In this paper, reading proficiency has the following as its synonyms and

they are thus used interchangeably: functional reading, effective/efficient reading,

productive reading, and successful reading. Proficiency in reading involves the ability

of the reader to: comprehend analyze, describe, compare and contrast, interpret or

infer, judge, evaluate summarize, and draw conclusion.

A major advantage of these abilities is that they helps to improve the performance

of even the low achieving students in their academic endeavours. Proficiency in

reading also helps one to function effectively and efficiently in any environment

(Hurdges and Sanni (1997). It awakens in one the inherent potentials which one may

not have known existed. Functional reading confers in a person the ability ton

communicate, think critically and use language effectively and appropriately in any

medium of massage conveyance (Arua, 2002).

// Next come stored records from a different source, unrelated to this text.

(* ===== verification/Types.v ===== *)
(** * Domain types of the render service (crates/biei-core/src/types.rs)

    Tasks, outcomes, the dispatcher's view of a node, authorization namespace
    sets, and the key-value encoding workers are gossiped in.  Floating-point
    fields are carried as their bit patterns, instants and durations as
    nanoseconds. *)

From S2P Require Import Prelude StdModel.

Local Open Scope string_scope.
Local Open Scope Z_scope.

(** ** Bounded credentials and namespace sets *)

Definition MAX_AUTHORIZATION_NAMESPACES : Z := 1024.
Definition MAX_AUTHORIZATION_NAMESPACE_BYTES : Z := 256.
Definition MAX_PROVIDER_BEARER_TOKEN_BYTES : Z := 4096.

Fixpoint str_existsb (p : ascii -> bool) (s : string) : bool :=
  match s with "" => false | String a s => p a || str_existsb p s end.

Definition byte_of (a : ascii) : Z := Z.of_N (N_of_ascii a).

(** [u8::is_ascii_control] and [u8::is_ascii_whitespace]. *)
Definition is_ascii_control (a : ascii) : bool := (byte_of a <? 32) || (byte_of a =? 127).
Definition is_ascii_whitespace (a : ascii) : bool :=
  existsb (Z.eqb (byte_of a)) [32; 9; 10; 12; 13].

Definition str_len (s : string) : Z := Z.of_nat (String.length s).

Inductive TypesError :=
  | TokenInvalid
  | NamespaceSetSize
  | NamespaceInvalid
  | NamespaceNotCanonical.

Record ProviderBearerToken := { token : string }.

Definition ProviderBearerToken_try_new (value : string) : Res TypesError ProviderBearerToken :=
  if bool_decide (value = "") || (str_len value >? MAX_PROVIDER_BEARER_TOKEN_BYTES)
     || str_existsb (fun b => is_ascii_control b || is_ascii_whitespace b) value
  then Err TokenInvalid
  else Ok {| token := value |}.

(** [chars().any(char::is_control)] on UTF-8 bytes: U+0000..U+001F, U+007F, and
    U+0080..U+009F, which are encoded as C2 80 .. C2 9F. *)
Fixpoint has_control (s : string) : bool :=
  match s with
  | "" => false
  | String a s =>
      is_ascii_control a
      || ((byte_of a =? 0xC2)
          && match s with String b _ => (0x80 <=? byte_of b) && (byte_of b <=? 0x9F) | "" => false end)
      || has_control s
  end.

Record NamespaceSet := { namespaces : list string }.

#[export] Instance NamespaceSet_eq_dec : EqDecision NamespaceSet.
Proof. solve_decision. Defined.

Definition namespace_count_bad (l : list string) : bool :=
  match l with [] => true | _ => Z.of_nat (length l) >? MAX_AUTHORIZATION_NAMESPACES end.
Definition namespace_bad (s : string) : bool :=
  bool_decide (s = "") || (str_len s >? MAX_AUTHORIZATION_NAMESPACE_BYTES) || has_control s.

Definition NamespaceSet_try_new (l : list string) : Res TypesError NamespaceSet :=
  if namespace_count_bad l then Err NamespaceSetSize
  else if existsb namespace_bad l then Err NamespaceInvalid
  else
    let l := sort_dedup l in
    match binary_search_by (fun value => String.compare value "*") l with
    | Found _ => Ok {| namespaces := ["*"] |}
    | Insert _ => Ok {| namespaces := l |}
    end.

(** [windows(2).any(|pair| pair[0] >= pair[1])]. *)
Fixpoint not_ascending (l : list string) : bool :=
  match l with
  | x :: ((y :: _) as l') =>
      match String.compare x y with Lt => not_ascending l' | _ => true end
  | _ => false
  end.

Definition NamespaceSet_try_from_shared (l : list string) : Res TypesError NamespaceSet :=
  if namespace_count_bad l then Err NamespaceSetSize
  else if existsb namespace_bad l then Err NamespaceInvalid
  else if not_ascending l
          || (existsb (fun n => bool_decide (n = "*")) l && negb (bool_decide (l = ["*"])))
       then Err NamespaceNotCanonical
       else Ok {| namespaces := l |}.

(** The caller grant [self] satisfies every required namespace. *)
Definition allows (self required : NamespaceSet) : bool :=
  if match namespaces self with n :: _ => bool_decide (n = "*") | [] => false end then true
  else forallb (fun n => negb (bool_decide (n = "*")) && slice_contains_sorted (namespaces self) n)
         (namespaces required).

Record RenderAuthorization := {
  readable_namespaces : NamespaceSet;
  cache_partition : list Z;
  provider_bearer_token : ProviderBearerToken;
}.

(** ** Style identity *)

Abbreviation NodeId := string (only parsing).
Abbreviation StyleId := string (only parsing).
Abbreviation WorkerId := Z (only parsing).
Abbreviation SourceHash := Z (only parsing).

(** [StyleId::namespace]: the first [/]-separated segment. *)
Definition style_namespace (id : StyleId) : string :=
  match split_once "/" id with Some (ns, _) => ns | None => id end.

Record StyleRevision := { sr_id : StyleId; sr_version : Z }.
#[export] Instance StyleRevision_eq_dec : EqDecision StyleRevision.
Proof. solve_decision. Defined.

Definition StyleRevision_to_gossip_value (r : StyleRevision) : string :=
  sr_id r +:+ "@" +:+ decimal (sr_version r).

Definition StyleRevision_parse_gossip_value (s : string) : option StyleRevision :=
  '(id, v) ← rsplit_once "@" s;
  if bool_decide (id = "") then None
  else v ← parse_uint u64_max v; Some {| sr_id := id; sr_version := v |}.

Inductive RenderMode := RmStatic | RmTile.
#[export] Instance RenderMode_eq_dec : EqDecision RenderMode.
Proof. solve_decision. Defined.

Definition RenderMode_as_gossip_value (m : RenderMode) : string :=
  match m with RmStatic => "static" | RmTile => "tile" end.
Definition RenderMode_parse_gossip_value (s : string) : option RenderMode :=
  if bool_decide (s = "static") then Some RmStatic
  else if bool_decide (s = "tile") then Some RmTile else None.

Inductive Scale := X1 | X2.
#[export] Instance Scale_eq_dec : EqDecision Scale.
Proof. solve_decision. Defined.

Definition Scale_as_gossip_value (s : Scale) : string :=
  match s with X1 => "1x" | X2 => "2x" end.
Definition Scale_parse_gossip_value (s : string) : option Scale :=
  if bool_decide (s = "1x") then Some X1
  else if bool_decide (s = "2x") then Some X2 else None.

(** [PixelRatio(f32)] by its bits.  Binary32 values that are not NaN are ordered
    as sign-magnitude integers. *)
Record PixelRatio := { ratio_bits : Z }.

Definition f32_is_nan (b : Z) : bool := Z.land b 0x7fffffff >? 0x7f800000.
Definition f32_order (b : Z) : Z := if b <? 0x80000000 then b else 0x80000000 - b.
Definition f32_ge (a b : Z) : bool :=
  negb (f32_is_nan a) && negb (f32_is_nan b) && (f32_order b <=? f32_order a).

Definition F32_1_0 : Z := 0x3f800000.
Definition F32_1_5 : Z := 0x3fc00000.
Definition F32_2_0 : Z := 0x40000000.

Definition to_scale (p : PixelRatio) : Scale := if f32_ge (ratio_bits p) F32_1_5 then X2 else X1.
Definition PixelRatio_from (s : Scale) : PixelRatio :=
  {| ratio_bits := match s with X1 => F32_1_0 | X2 => F32_2_0 end |}.

Inductive ImageFormat := Png | Webp | Jpeg.
#[export] Instance ImageFormat_eq_dec : EqDecision ImageFormat.
Proof. solve_decision. Defined.

Inductive CachePolicy := Cacheable | OneShot.
#[export] Instance CachePolicy_eq_dec : EqDecision CachePolicy.
Proof. solve_decision. Defined.

Record SourceRef := { src_hash : SourceHash; src_policy : CachePolicy }.

Record WorkerProfile := { wp_style : StyleRevision; wp_render_mode : RenderMode; wp_scale : Scale }.
#[export] Instance WorkerProfile_eq_dec : EqDecision WorkerProfile.
Proof. solve_decision. Defined.

(** ** Render requests *)

Inductive Positioning :=
  | Center (lon lat zoom : Z) (bearing pitch : Z)
  | Bbox (min_lon min_lat max_lon max_lat : Z)
  | Auto.

Record Padding := { pad_top : Z; pad_right : Z; pad_bottom : Z; pad_left : Z }.
Definition Padding_all (value : Z) : Padding :=
  {| pad_top := value; pad_right := value; pad_bottom := value; pad_left := value |}.

Record AddLayerSource := { als_tileset_id : string; als_json : string }.
Record AddLayer := { al_json : string; al_hash : Z; al_source : option AddLayerSource }.
Record LngLat := { ll_lon : Z; ll_lat : Z }.
Record PathOverlay := {
  po_stroke_width : option Z; po_stroke_color : option string; po_stroke_opacity : option Z;
  po_fill_color : option string; po_fill_opacity : option Z; po_coordinates : list LngLat }.
Inductive PinSize := Small | Medium | Large.
Record PinOverlay := {
  pin_size : PinSize; pin_label : option string; pin_color : string; pin_coordinate : LngLat }.

Section Request.
(** [serde_json::Value], the parsed document of a GeoJSON overlay. *)
Context {Json : Type}.

Record GeoJsonOverlay := { gj_feature_collection : Json }.

Inductive StaticOverlay :=
  | OverlayPath (p : PathOverlay)
  | OverlayGeoJson (g : GeoJsonOverlay)
  | OverlayPin (p : PinOverlay).
(* ===== verification/Dispatcher.v ===== *)
(** * Routing decisions (crates/biei-core/src/dispatcher.rs)

    The dispatcher maps a task and a view of the cluster to a decision in four
    tiers: warm tracking, rendezvous hashing under the soft queue limit,
    drain-and-swap, and overflow up to the hard limit.  The random generator of
    the [rand] crate is a parameter. *)

From S2P Require Import Prelude StdModel Types Hrw Config.

Local Open Scope Z_scope.

Definition DEFAULT_FORWARD_CANDIDATES : nat := 2.

(** ** The dispatcher's view of the cluster *)

Record DispatchView := { dv_cluster : ClusterView; dv_local : option NodeStateView }.

Definition DispatchView_new (cluster : ClusterView) (local : option NodeStateView) : DispatchView :=
  {| dv_cluster := cluster;
     dv_local := match local with
                 | Some s => if bool_decide (ns_id s ∈ cv_members cluster) then Some s else None
                 | None => None
                 end |}.

Definition dv_members (v : DispatchView) : list NodeId := cv_members (dv_cluster v).

(** [HashMap::get]. *)
Fixpoint assoc_get {V} (k : string) (l : list (string * V)) : option V :=
  match l with
  | [] => None
  | (k', v) :: l => if decide (k = k') then Some v else assoc_get k l
  end.

Definition dv_state (v : DispatchView) (id : NodeId) : option NodeStateView :=
  match dv_local v with
  | Some local => if decide (ns_id local = id) then Some local
                  else assoc_get id (cv_states (dv_cluster v))
  | None => assoc_get id (cv_states (dv_cluster v))
  end.

(** The gossiped entries other than the local node's, then the local one. *)
Definition not_local (v : DispatchView) (e : NodeId * NodeStateView) : bool :=
  match dv_local v with None => true | Some local => negb (bool_decide (ns_id local = e.1)) end.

Reading proficiency, according to Lar and Okam (1993, p.450) citing Roe et

almeans “processing written language to get ideas, relating ideas to experience,

organizing ideas, evaluating ideas and utilizing the ideas”. An efficient reader “is one

whose reading ability or habit serves as vehicle for a successful life in one’s

environment” (otagburuagu 200, p. 133). Matemilola (2002 p.101) endorses this

view by asserting that proficiency in reading:

(i) promotes students’ language competence, specifically their ability to

understand the contents of what they read;

(ii) increase students’ stock of lexical items and idiomatic expression (which

in turn will enhance their effective use of the language);

(iii) introduces them to varieties of style which may be used for different

purposes; and

(iv) help students in solving their real life problems (i.e. assisting them in

productive reading in their various disciplines).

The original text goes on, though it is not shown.